Porcine reproductive and respiratory syndrome (PRRS) and porcine epidemic diarrhea (PED) cost the US swine industry more than $1 billion/year. The detection of these viruses in the US led to the application of regional disease control and elimination efforts. Despite the great reduction in PED incidence, PRRS still affects a third of the US sow herds yearly. Therefore, there is a critical need to identify: i) why PED and PRRS keep spreading and ii) strategies that improve disease control. Our goals combine data-visualization with spatial and statistical methods to increase the fundamental knowledge about PED and PRRS spatial epidemiology, enhancing our understanding of disease spread to develop novel data-integration tools to optimize disease control.This proposal aligns with the program area “Food and Agriculture Cyberinformatics Tools -Animal Health and Production and Animal Products”. Our research activities use existing data of PED and PRRS outbreaks from one of the US major swine regions.
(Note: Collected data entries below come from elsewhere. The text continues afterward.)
(** X8. On a library of objects whose book keys all have the form
    [BOOK_dddd], [add_book] with one of the five genres returns a new
    available [Book] carrying the title, author and genre given, under an
    id that was not a key before; the book is added after all the others,
    the borrowers are untouched and both files are rewritten. *)
Theorem add_book_spec (title author genre : string) (self : Library.t) :
  typed self ->
  Book.valid_genre genre = true ->
  (forall id, In id (dict_keys (Library.books self)) -> well_formed_id "BOOK" id) ->
  exists new_id after,
    Library.add_book title author genre self =
      (Return (Book.mk new_id title author genre true), after) /\
    dict_get new_id (Library.books self) = None /\
    Library.books after =
      (Library.books self ++ [(new_id, Obj (Book.mk new_id title author genre true))])%list /\
    Library.borrowers after = Library.borrowers self /\
    persisted after.
Proof.
  intros Ht Ev Hwf.
  destruct (generate_id_fresh "BOOK" _ Hwf) as (new_id & Eg & Hnew).
  destruct (add_book_returns title author genre new_id self Ht Eg Ev)
    as (after & E & Eb & Eu & Hp).
  pose proof (not_In_keys_get _ _ Hnew) as Hnone.
  exists new_id, after. split; [exact E|]. split; [exact Hnone|].
  split; [|now split]. rewrite Eb. now apply dict_set_absent.
Qed.

Lemma add_book_spec_witness :
  exists after,
    Library.add_book "Emma" "Austen" "Fiction" scenario =
      (Return (Book.mk "BOOK_0002" "Emma" "Austen" "Fiction" true), after) /\
    dict_keys (Library.books after) = ["BOOK_0001"; "BOOK_0002"].
Proof.
  destruct (add_book_spec "Emma" "Austen" "Fiction" scenario scenario_typed eq_refl)
    as (new_id & after & E & _ & Eb & _).
  - intros id [<- | []]. exists "0001". split; reflexivity.
  - exists after. assert (En : new_id = "BOOK_0002").
    { assert (H := f_equal fst E). simpl in H. now injection H as <-. }
    subst new_id. split; [exact E|]. now rewrite Eb.
Defined.
(** X10. The accounts server authenticates nobody: [parse_request] returns
    what the inherited [parse_request] returned, whatever the headers and
    whoever is registered; and for a request that the inherited
    [parse_request] accepted, lines 62-73 send no error and log nothing. *)
Theorem accounts_accept_all {pubkey : Type} (self : AccountsJSONRPCServer pubkey)
    (myself : VerifyingRequestHandler) :
  snd (parse_request self myself)
  = inr (SimpleJSONRPCRequestHandler_parse_request myself)
  /\ (SimpleJSONRPCRequestHandler_parse_request myself = true ->
      errors_sent (fst (parse_request self myself)) = []
      /\ logged (fst (parse_request self myself)) = []).
Proof.
  rewrite parse_request_value, parse_request_trace.
  change (authenticate self (headers myself)) with (@ret unit tt). cbn [ret fst snd].
  rewrite orb_true_r, andb_true_r. split; [reflexivity|].
  intros ->. cbn [andb].
  destruct (negb (String.eqb (PyStr.strip (command myself)) "OPTIONS"));
    split; reflexivity.
Qed.

Lemma accounts_accept_all_witness :
  errors_sent (fst (parse_request (@AccountsJSONRPCServer_init string)
                      (post [("Host", "localhost")]))) = []
  /\ logged (fst (parse_request (@AccountsJSONRPCServer_init string)
                    (post [("Host", "localhost")]))) = [].
Proof.
  apply (accounts_accept_all (@AccountsJSONRPCServer_init string)
           (post [("Host", "localhost")])).
  reflexivity.
Defined.

(** ** The registry beyond a fresh start *)

Section RegistryInvariant.

Context {pubkey : Type}.
Implicit Types (self : AccountsJSONRPCServer pubkey) (pks : list pubkey).

Lemma dense_next_free self : dense self -> users self !! size (users self) = None.
Proof.
  intros Hdense. destruct (users self !! size (users self)) as [pk|] eqn:Hlookup;
    [|reflexivity].
  assert (Hlt : size (users self) < size (users self)) by (apply Hdense; eauto).
  lia.
Qed.

Lemma dense_init : dense (@AccountsJSONRPCServer_init pubkey).
Proof.
  intros i. cbn. rewrite lookup_empty, map_size_empty. split; [intros [x Hx]|]; [discriminate | lia].
Qed.

Lemma add_user_dense self (pk : pubkey) : dense self -> dense (snd (add_user self pk)).
Proof.
  intros Hdense i. cbn.
  rewrite (map_size_insert_None _ _ _ (dense_next_free self Hdense)).
  destruct (decide (i = size (users self))) as [->|Hne].
  - rewrite lookup_insert_eq. split; [lia | eauto].
  - rewrite lookup_insert_ne by lia. rewrite (Hdense i). lia.
Qed.

End RegistryInvariant.

(** X11. [add_user] keeps the table dense: when the ids in use are exactly
    0, ..., n-1, the call returns n, an id that was free; afterwards n holds
    the new key, every other id holds what it held, the table has one more
    entry, and the ids in use are exactly 0, ..., n. *)
Theorem add_user_keeps_dense {pubkey : Type} (self : AccountsJSONRPCServer pubkey)
    (pk : pubkey) :
  dense self ->
  let user_id := fst (add_user self pk) in
  let self' := snd (add_user self pk) in
  users self !! user_id = None
  /\ users self' !! user_id = Some pk
  /\ (forall i : nat, i <> user_id -> users self' !! i = users self !! i)
  /\ size (users self') = Datatypes.S (size (users self))
  /\ dense self'.
Proof.
  intros Hdense. cbv zeta. split; [exact (dense_next_free self Hdense)|].
  split; [apply lookup_insert_eq|]. split; [|split].
  - intros i Hne. cbn in *. apply lookup_insert_ne. lia.
  - cbn. apply map_size_insert_None, (dense_next_free self Hdense).
  - now apply add_user_dense.
Qed.

Lemma add_user_keeps_dense_witness :
  users (@AccountsJSONRPCServer_init string) !! 0 = None
  /\ users (snd (add_user AccountsJSONRPCServer_init "pubkey1")) !! 0 = Some "pubkey1".
Proof.
  destruct (add_user_keeps_dense AccountsJSONRPCServer_init "pubkey1" dense_init)
    as (Hfree & Hnew & _).
  split; [exact Hfree | exact Hnew].
Defined.
Lemma add_check_clean (c : Zod.check A) (s : Zod.schema A) input v :
  Zod.add_check c s input = Zod.Parsed v []
  <-> exists v0, s input = Zod.Parsed v0 [] /\ c v0 = (v, []).
Proof.
  unfold Zod.add_check. destruct (s input) as [v' r|r].
  - destruct (Zod.aborted r) eqn:Hab.
    + split.
      * intros H. inversion H; subst. discriminate.
      * intros (v0 & H & _). inversion H; subst. discriminate.
    + destruct (c v') as [v'' r'] eqn:Hc. split.
      * intros H. inversion H; subst.
        apply app_eq_nil in H2 as [-> ->]. eauto.
      * intros (v0 & H & Hc'). inversion H; subst.
        rewrite Hc in Hc'. by inversion Hc'; subst.
  - split; [discriminate | intros (v0 & H & _); discriminate].
Qed.

Lemma test_clean (ok : A -> bool) c msg cont v0 v :
  Zod.test ok c msg cont v0 = (v, []) <-> v = v0 /\ ok v0 = true.
Proof.
  unfold Zod.test. destruct (ok v0); split.
  - intros H; by inversion H.
  - by intros [-> _].
  - intros H; inversion H.
  - intros [_ H]; discriminate.
Qed.

Lemma overwrite_clean (tx : A -> A) v0 v :
  Zod.overwrite tx v0 = (v, []) <-> v = tx v0.
Proof. unfold Zod.overwrite. split; [intros H; by inversion H | by intros ->]. Qed.

Lemma optional_clean (s : Zod.schema A) input v :
  Zod.optional s input = Zod.Parsed v []
  <-> (input = JUndefined /\ v = None)
      \/ (input <> JUndefined /\ exists a, v = Some a /\ s input = Zod.Parsed a []).
Proof.
  unfold Zod.optional.
  destruct input; try (destruct (s _) as [a r|r]; split;
    [ intros H; inversion H; subst; right; split; [discriminate | eauto]
    | intros [[H _] | (_ & a' & -> & H)]; [discriminate | by inversion H]
    | discriminate
    | intros [[H _] | (_ & a' & -> & H)]; discriminate ]).
  split; [intros H; inversion H; by left | intros [[_ ->] | [H _]]; [done | congruence]].
Qed.

Lemma field_clean key (s : Zod.schema A) (o : gmap string jsval) v :
  Zod.field key s o = Zod.Parsed v []
  <-> s (default JUndefined (o !! key)) = Zod.Parsed v [].
Proof.
  unfold Zod.field. destruct (s _) as [a r|r]; split; intros H;
    inversion H; subst; try reflexivity.
  by destruct r.
Qed.

Lemma ap_clean (pf : Zod.parsed (A -> B)) (pa : Zod.parsed A) v :
  Zod.ap pf pa = Zod.Parsed v []
  <-> exists f a, pf = Zod.Parsed f [] /\ pa = Zod.Parsed a [] /\ v = f a.
Proof.
  unfold Zod.ap. destruct pf as [f r1|r1], pa as [a r2|r2]; split;
    try discriminate; try (intros (f' & a' & H1 & H2 & _); discriminate).
  - intros H. inversion H; subst. apply app_eq_nil in H2 as [-> ->]. eauto.
  - intros (f' & a' & H1 & H2 & ->). by inversion H1; inversion H2; subst.
Qed.

End Combinators.

(** ** The update schema *)

Lemma name_field_clean (v : jsval) (x : option string) :
  (Zod.string .> Zod.min 2 .> Zod.max 255 .> Zod.trim .> Zod.optional) v
  = Zod.Parsed x [] <-> Spec.accepted_name v = Some x.
Proof.
  rewrite optional_clean. unfold Zod.trim, Zod.max, Zod.min.
  setoid_rewrite add_check_clean. setoid_rewrite add_check_clean.
  setoid_rewrite add_check_clean.
  setoid_rewrite overwrite_clean. setoid_rewrite test_clean.
  unfold Spec.accepted_name, Zod.string. split.
  - intros [[-> ->] | (Hne & a & -> & v2 & (v1 & (v0 & H0 & -> & Hmin) & -> & Hmax) & ->)];
      [done|].
    destruct v; try discriminate. inversion H0; subst. by rewrite Hmin, Hmax.
  - destruct v; try discriminate.
    + intros H; inversion H; by left.
    + destruct (2 <=? _) eqn:Hmin; [|discriminate].
      destruct (_ <=? 255) eqn:Hmax; [|discriminate].
      intros H; inversion H; subst. right. split; [discriminate|].
      eexists; split; [reflexivity|]. eauto 10.
Qed.

Lemma email_field_clean (v : jsval) (x : option string) :
  (Zod.string .> Zod.email .> Zod.max 255 .> Zod.toLowerCase .> Zod.trim
     .> Zod.optional) v
  = Zod.Parsed x [] <-> Spec.accepted_email v = Some x.
Proof.
  rewrite optional_clean. unfold Zod.trim, Zod.toLowerCase, Zod.max, Zod.email.
  do 4 setoid_rewrite add_check_clean.
  setoid_rewrite overwrite_clean. setoid_rewrite test_clean.
  unfold Spec.accepted_email, Zod.string. split.
  - intros [[-> ->] | (Hne & a & -> & v3 & (v2 & (v1 & (v0 & H0 & -> & He) & -> & Hmax) & ->) & ->)];
      [done|].
    destruct v; try discriminate. inversion H0; subst. by rewrite He, Hmax.
  - destruct v; try discriminate.
    + intros H; inversion H; by left.
    + destruct (Zod.email_pattern s) eqn:He; [|discriminate].
      destruct (_ <=? 255) eqn:Hmax; [|discriminate].
      intros H; inversion H; subst. right. split; [discriminate|].
      eexists; split; [reflexivity|]. eauto 12.
Qed.

Lemma role_field_clean (v : jsval) (x : option string) :
  (Zod.enum ["user"; "admin"] .> Zod.optional) v = Zod.Parsed x []
  <-> Spec.accepted_role v = Some x.
Proof.
  rewrite optional_clean. unfold Spec.accepted_role, Zod.enum. simpl.
  split.
  - intros [[-> ->] | (Hne & a & -> & H)]; [done|].
    destruct v; try discriminate. rewrite orb_false_r in H.
    destruct (_ || _); by inversion H.
  - destruct v; try discriminate.
    + intros H; inversion H; by left.
    + intros H. right. split; [discriminate|]. rewrite orb_false_r.
      destruct (_ || _); inversion H; subst. eauto.
Qed.

(** The update schema succeeds exactly when the input is an object whose
    three fields are accepted and not all absent; no other key is read. *)
Lemma updateUserSchema_success locale (input : jsval) (u : Validation.UserUpdates) :
  Zod.safeParse locale Validation.updateUserSchema input = Zod.Success u
  <-> exists o, input = JObj o
      /\ Spec.accepted_name (default JUndefined (o !! "name")) = Some (Validation.name u)
      /\ Spec.accepted_email (default JUndefined (o !! "email")) = Some (Validation.email u)
      /\ Spec.accepted_role (default JUndefined (o !! "role")) = Some (Validation.role u)
      /\ (Validation.name u <> None \/ Validation.email u <> None
          \/ Validation.role u <> None).
Proof.
  rewrite safeParse_success. unfold Validation.updateUserSchema, Zod.refine.
  rewrite add_check_clean. setoid_rewrite test_clean.
  unfold Zod.object. split.
  - intros (v0 & H & -> & Hsome). destruct input; try discriminate.
    exists fields. split; [reflexivity|].
    apply ap_clean in H as (f3 & r & H & Hr & ->).
    apply ap_clean in H as (f2 & e & H & He & ->).
    apply ap_clean in H as (f1 & n & H & Hn & ->).
    inversion H; subst. simpl.
    apply field_clean, name_field_clean in Hn.
    apply field_clean, email_field_clean in He.
    apply field_clean, role_field_clean in Hr.
    repeat split; try assumption.
    simpl in Hsome. destruct n, e, r; simpl in Hsome; try discriminate;
      intuition congruence.
  - intros (o & -> & Hn & He & Hr & Hsome). exists u. split.
    + apply ap_clean. eexists _, _. split; [|split].
      * apply ap_clean. eexists _, _. split; [|split].
        -- apply ap_clean. eexists _, _. split; [reflexivity|]. split.
           ++ by apply field_clean, name_field_clean.
           ++ reflexivity.
        -- by apply field_clean, email_field_clean.
        -- reflexivity.
      * by apply field_clean, role_field_clean.
      * by destruct u.
    + split; [reflexivity|]. simpl.
      destruct u as [[n|] [e|] [r|]]; simpl in *; try reflexivity.
      intuition congruence.
Qed.
Lemma supports_menus_after b k st :
  keeps supports_menus b -> supports_menus (after b k st) = supports_menus st.
Proof.
  intros K. destruct k as [| d | c id |]; unfold after.
  - rewrite initialize_run. reflexivity.
  - destruct (define_cases d st) as [[_ E] | [_ E]]; rewrite E; simpl snd;
      [destruct d|]; reflexivity.
  - destruct (dispatch_state b c id st) as [E | [_ E]]; rewrite E;
      [| change (supports_menus (handlerState b c id st) = supports_menus st)];
      apply handlerState_keeps; exact K.
  - rewrite isSupported_run. reflexivity.
Qed.

Lemma outbox_after b k st :
  keeps outbox b ->
  outbox (after b k st) = outbox st \/
  exists m, messageOf k = Some m /\ outbox (after b k st) = outbox st ++ [m].
Proof.
  intros K. destruct k as [| d | c id |]; unfold after.
  - left. rewrite initialize_run. reflexivity.
  - destruct (define_cases d st) as [[_ E] | [_ E]]; rewrite E; simpl snd.
    + right. exists (mkMessage (commandOf d) [payloadOf d]).
      split; [reflexivity|]. unfold sent. simpl. rewrite outbox_store. reflexivity.
    + left. reflexivity.
  - destruct (dispatch_state b c id st) as [E | [_ E]]; rewrite E.
    + left. apply handlerState_keeps. exact K.
    + right. exists (mkMessage (fallbackCommand c) [ArgId id]).
      split; [reflexivity|]. unfold sent. simpl.
      rewrite (handlerState_keeps outbox b c id st K). reflexivity.
  - left. rewrite isSupported_run. reflexivity.
Qed.

Lemma messageOf_one_argument k m : messageOf k = Some m -> length (args m) = 1.
Proof.
  destruct k; simpl; intros H; try discriminate H; injection H as <-; reflexivity.
Qed.

(** ** Single calls *)

(** X1.  A define/show operation succeeds exactly when the session is
    initialized; the only failure it can raise is the not-initialized one,
    and a failed call leaves the state as it found it. *)
Theorem define_outcome d st :
  (fst (define d st) = Ok tt <-> initialized st = true) /\
  (forall e, fst (define d st) = Err e ->
             e = NotInitialized /\ snd (define d st) = st).
Proof.
  destruct (define_cases d st) as [[I E] | [I E]]; rewrite E; simpl fst; simpl snd.
  - split; [split; intros _; [exact I | reflexivity] | intros e H; discriminate H].
  - split.
    + split; intros H; [discriminate H | rewrite I in H; discriminate H].
    + intros e H. injection H as <-. split; reflexivity.
Qed.

(** X2.  A dispatch writes no handler slot, no registration and no flag:
    beyond what the handler itself did, the only change it can make is one
    fallback message of its own channel, carrying the identifier, at the
    end of the outbox. *)
Theorem dispatch_frame b c id st :
  let st' := handlerState b c id st in
  let r := dispatch b c id st in
  (forall c', slot c' (snd r) = slot c' st') /\
  registrations (snd r) = registrations st' /\
  initialized (snd r) = initialized st' /\
  supports_menus (snd r) = supports_menus st' /\
  (outbox (snd r) = outbox st' \/
   outbox (snd r) = outbox st' ++ [mkMessage (fallbackCommand c) [ArgId id]]).
Proof.
  intros st' r. subst r.
  destruct (dispatch_state b c id st) as [E | [_ E]]; fold st' in E; rewrite E.
  - repeat split. left. reflexivity.
  - split; [intros c'; apply slot_sent|]. repeat split. right. reflexivity.
Qed.
(** The value under the key ["quantile"] of a unified alert: a quantile
    alert, or [{"current": {}, "historical": {}}]. *)
Inductive QuantileField :=
  | QAlert (a : QuantileAlert)
  | QEmpty.

(** A unified alert.  Every field is a key of the dict; [None] says that the
    key is absent.  [ua_overall_percentile = Some None] is the key bound to
    Python's [None]. *)
Record UnifiedAlert := {
  ua_quantile : option QuantileField;
  ua_threshold : option ThresholdRecord;
  ua_overall_percentile : option (option pyfloat);
  ua_alert_category : option string;
  ua_ns_reason : option string;
  ua_feature_percentiles : option (gmap string FeatureInfo);
  ua_calculated_overall_percentile : option pyfloat;
  ua_strata : option cell;
}.

(** ** Small library functions of Python and pandas *)

(** [for x in l: s = f(s, x)], where the body may raise. *)
Fixpoint for_each {A S} (f : S → A → result S) (l : list A) (s : S) : result S :=
  match l with
  | [] => Ok s
  | x :: l' => s' ← f s x; for_each f l' s'
  end.

(** [s.endswith(suffix)] *)
Definition ends_with (suffix s : string) : bool :=
  String.prefix (String.rev suffix) (String.rev s).

(** [pat in s], for a literal [pat]. *)
Fixpoint contains_sub (pat s : string) : bool :=
  String.prefix pat s ||
  match s with
  | EmptyString => false
  | String _ s' => contains_sub pat s'
  end.

(** [s.replace(pat, rep)] for a non-empty [pat]: every occurrence, left to
    right, without overlap.  [skip] counts the characters of a match that
    are still to be dropped. *)
Fixpoint replace_from (pat rep : string) (skip : nat) (s : string) : string :=
  match s with
  | EmptyString => EmptyString
  | String c s' =>
      match skip with
      | S k => replace_from pat rep k s'
      | O =>
          if String.prefix pat s
          then rep ++ replace_from pat rep (String.length pat - 1) s'
          else String c (replace_from pat rep 0 s')
      end
  end.

Definition str_replace (pat rep s : string) : string := replace_from pat rep 0 s.

(** [sep.join(l)] *)
Fixpoint join (sep : string) (l : list string) : string :=
  match l with
  | [] => ""
  | [x] => x
  | x :: l' => x ++ sep ++ join sep l'
  end.

(** [if s:] for an optional string: [None] and [""] are false. *)
Definition truthy (s : option string) : bool :=
  match s with
  | None | Some EmptyString => false
  | Some _ => true
  end.

(** The sort key of a cell of the [session_date] column; a missing date is
    [None] and sorts last. *)
Definition date_key (c : cell) : option Z :=
  match c with
  | CDate d => Some d
  | _ => None
  end.

(** [a] may stay before [b]: keys in the asked order, missing keys last. *)
Definition date_before (ascending : bool) (a b : option Z) : bool :=
  match a, b with
  | _, None => true
  | None, Some _ => false
  | Some x, Some y => if ascending then bool_decide (x ≤ y)%Z else bool_decide (y ≤ x)%Z
  end.

Fixpoint insert_by_date (ascending : bool) (r : Row) (sorted : list Row) : list Row :=
  match sorted with
  | [] => [r]
  | r' :: rest =>
      if date_before ascending (date_key (row_get r "session_date" CNone))
                               (date_key (row_get r' "session_date" CNone))
      then r :: sorted
      else r' :: insert_by_date ascending r rest
  end.

(** [df.sort_values("session_date", ascending=...)]: [KeyError] without the
    column.  Rows with equal dates keep their order here; pandas leaves
    their order open. *)
Definition sort_values_session_date (ascending : bool) (df : DataFrame)
  : result DataFrame :=
  if has_column df "session_date"
  then Ok {| columns := columns df;
             rows := foldr (insert_by_date ascending) [] (rows df) |}
  else Raise (KeyError "session_date").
We will apply Bayesian and machine-learning methodology to quantify the geographic distribution, local variation of intrinsic and extrinsic risk factors and farm characteristics that predispose swine farms to be infected with PED and/or PRRS. We propose the development of spatiotemporal treatment regimen tool to help the swine industry decide the location and when to allocate their control resources (e.g., vaccination, herd exposure to live virus upon an outbreak).Impacts of this study include the promotion of informed disease management and improved animal health through enabling the swine community to effectively use existing data to manage outbreaks.

We propose to develop models to quantify the local, regional and seasonal variation of the most important intrinsic and extrinsic risk factors coupled with farm characteristics that predispose swine farms to be affected by PED and PRRS outbreaks.